The peritoneal macrophage (Mphi) is the site of greatest 12/15-lipoxygenase (12/15-LOX) expression in the mouse; however, its immunoregulatory role in this tissue has not been explored. Herein, we show that 12/15-LOX is expressed by 95% of resident peritoneal CD11b(high) cells, with the remaining 5% being 12/15-LOX(-). 12/15-LOX(+) cells are phenotypically defined by high F4/80, SR-A, and Siglec1 expression, and enhanced IL-10 and G-CSF generation. In contrast, 12/15-LOX(-) cells are a dendritic cell population.
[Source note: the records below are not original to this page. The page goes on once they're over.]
Lemma setsigvec_ok p signum sa st w x : words_ok (words w p) (us w p) -> word31 (p_sig (words w p)) -> 1 <= signum <= 31 ->
  signum <> SIGKILL -> signum <> SIGSTOP -> sprocs st !! p = Some x ->
  exists st' w', setsigvec p signum sa st w = Ok (st', w') /\
    (st' = st \/ exists f, st' = set_procs st (<[p:=set_flag x f]> (sprocs st)) /\ f = set_bit (has (sa_flags sa) SA_NOCLDSTOP) (p_flag x) P_NOCLDSTOP) /\
    (exists y u, w' = set_us (set_words w p y) p u /\ words_ok y u /\ word31 (p_sig y)).
Proof.
  intros H Hw Hs Hk Hst Hx. unfold setsigvec. pose proof (wo_len _ _ H) as Hl. pose proof (wo_mlen _ _ H) as Hml.
  rewrite !wrz_ok by lia. cbn [mbind outcome_bind]. rewrite (rd_ok _ _ _ Hx). cbn [mbind outcome_bind].
  assert (exists st', (if signum =? SIGCHLD then put st p (set_flag x (set_bit (has (sa_flags sa) SA_NOCLDSTOP) (p_flag x) P_NOCLDSTOP)) else Ok st) = Ok st' /\
    (st' = st \/ exists f, st' = set_procs st (<[p:=set_flag x f]> (sprocs st)) /\ f = set_bit (has (sa_flags sa) SA_NOCLDSTOP) (p_flag x) P_NOCLDSTOP)) as (st'&->&Hst').
  { destruct (signum =? SIGCHLD); [|exists st; auto]. rewrite (put_ok _ p x) by done. eexists. split; [done|]. right. by eexists. }
  cbn [mbind outcome_bind]. rewrite rdz_sigprop by lia. cbn [mbind outcome_bind].
  eexists st', _. split; [done|]. split; [done|]. eexists _, _. split; [reflexivity|]. set (y := words w p) in *. set (h := sa_handler sa).
  set (y' := if (h =? SIG_IGN) || _ then _ else _).
  assert (word31 (p_sigcatch y') /\ word31 (p_sig y') /\ p_sigmask y' = p_sigmask y /\
    (forall r, 1 <= r <= 31 -> Z.testbit (p_sigcatch y') (r - 1) = if decide (r = signum) then caught h else Z.testbit (p_sigcatch y) (r - 1)) /\
    (forall r, 1 <= r <= 31 -> Z.testbit (p_sigignore y') (r - 1) = if decide (r = signum) then ignored signum h else Z.testbit (p_sigignore y) (r - 1)))
    as (W1&W2&W3&W4&W5).
  { pose proof (wo_catch31 _ _ H). pose proof (wo_ignore _ _ H) as Hig. fold y in Hig.
    assert (ignored SIGCONT (action_of (us w p) SIGCONT) = false) as Hcont by (unfold ignored; by rewrite andb_false_r).
    unfold y', caught, ignored. destruct (Z.eqb_spec h SIG_IGN) as [Ei|Ei]; [|destruct (Z.eqb_spec h SIG_DFL) as [Ed|Ed]; [destruct (has (prop_of signum) SA_IGNORE)|]];
      rewrite ?andb_false_r; cbn [orb andb negb]; destruct (Z.eqb_spec signum SIGCONT) as [Ec|Ec]; cbn [negb p_sigcatch p_sigignore p_sig p_sigmask set_sig set_sigcatch set_sigignore set_bit];
      (split; [word31|split; [word31|split; [done|split; intros r Hr]]]); rewrite ?bit_other, ?bit_cleared by done; case_decide; subst; try done.
    all: try (rewrite Hig by (unfold SIGCONT; lia); by rewrite Hcont).
    all: try (by rewrite andb_false_r).
    all: rewrite Ei; done. }
  split; [|done].
  assert (words_ok y' (set_signal (us w p) (<[Z.to_nat signum:=h]> (u_signal (us w p))))) as H1.
  { apply (words_ok_action y (us w p) signum h y'); try done; [auto|rewrite W3; apply H]. }
  apply (words_ok_masks _ _ (Z.to_nat signum) (Z.ldiff (sa_mask sa) sigcantmask)) in H1; [|auto with sig].
  by eapply words_ok_eq; [exact H1|..].
Qed.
Resident peritoneal Mphi numbers were significantly increased in 12/15-LOX(-/-) mice, suggesting alterations in migratory trafficking or cell differentiation in vivo. In vitro, Mphi from 12/15-LOX(-/-) mice exhibit multiple abnormalities in the regulation of cytokine/growth factor production both basally and after stimulation with Staphylococcus epidermidis cell-free supernatant. Resident adherent cells from 12/15-LOX(-/-) mice generate more IL-1, IL-3, GM-CSF, and IL-17, but less CCL5/RANTES than do cells from wild-type mice, while Staphylococcus epidermidis cell-free supernatant-elicited 12/15-LOX(-/-) adherent cells release less IL-12p40, IL-12p70, and RANTES, but more GM-CSF. This indicates a selective effect of 12/15-LOX on peritoneal cell cytokine production. In acute sterile peritonitis, 12/15-LOX(+) cells and LOX products were cleared, then reappeared during the resolution phase. The peritoneal lavage of 12/15-LOX(-/-) mice showed elevated TGF-beta1, along with increased immigration of monocytes/Mphi, but decreases in several cytokines including RANTES/CCL5, MCP-1/CCL2, G-CSF, IL-12-p40, IL-17, and TNF-alpha. No changes in neutrophil or lymphocyte numbers were seen. In summary, endogenous 12/15-LOX defines the resident MPhi population and regulates both the recruitment of monocytes/Mphi and cytokine response to bacterial products in vivo.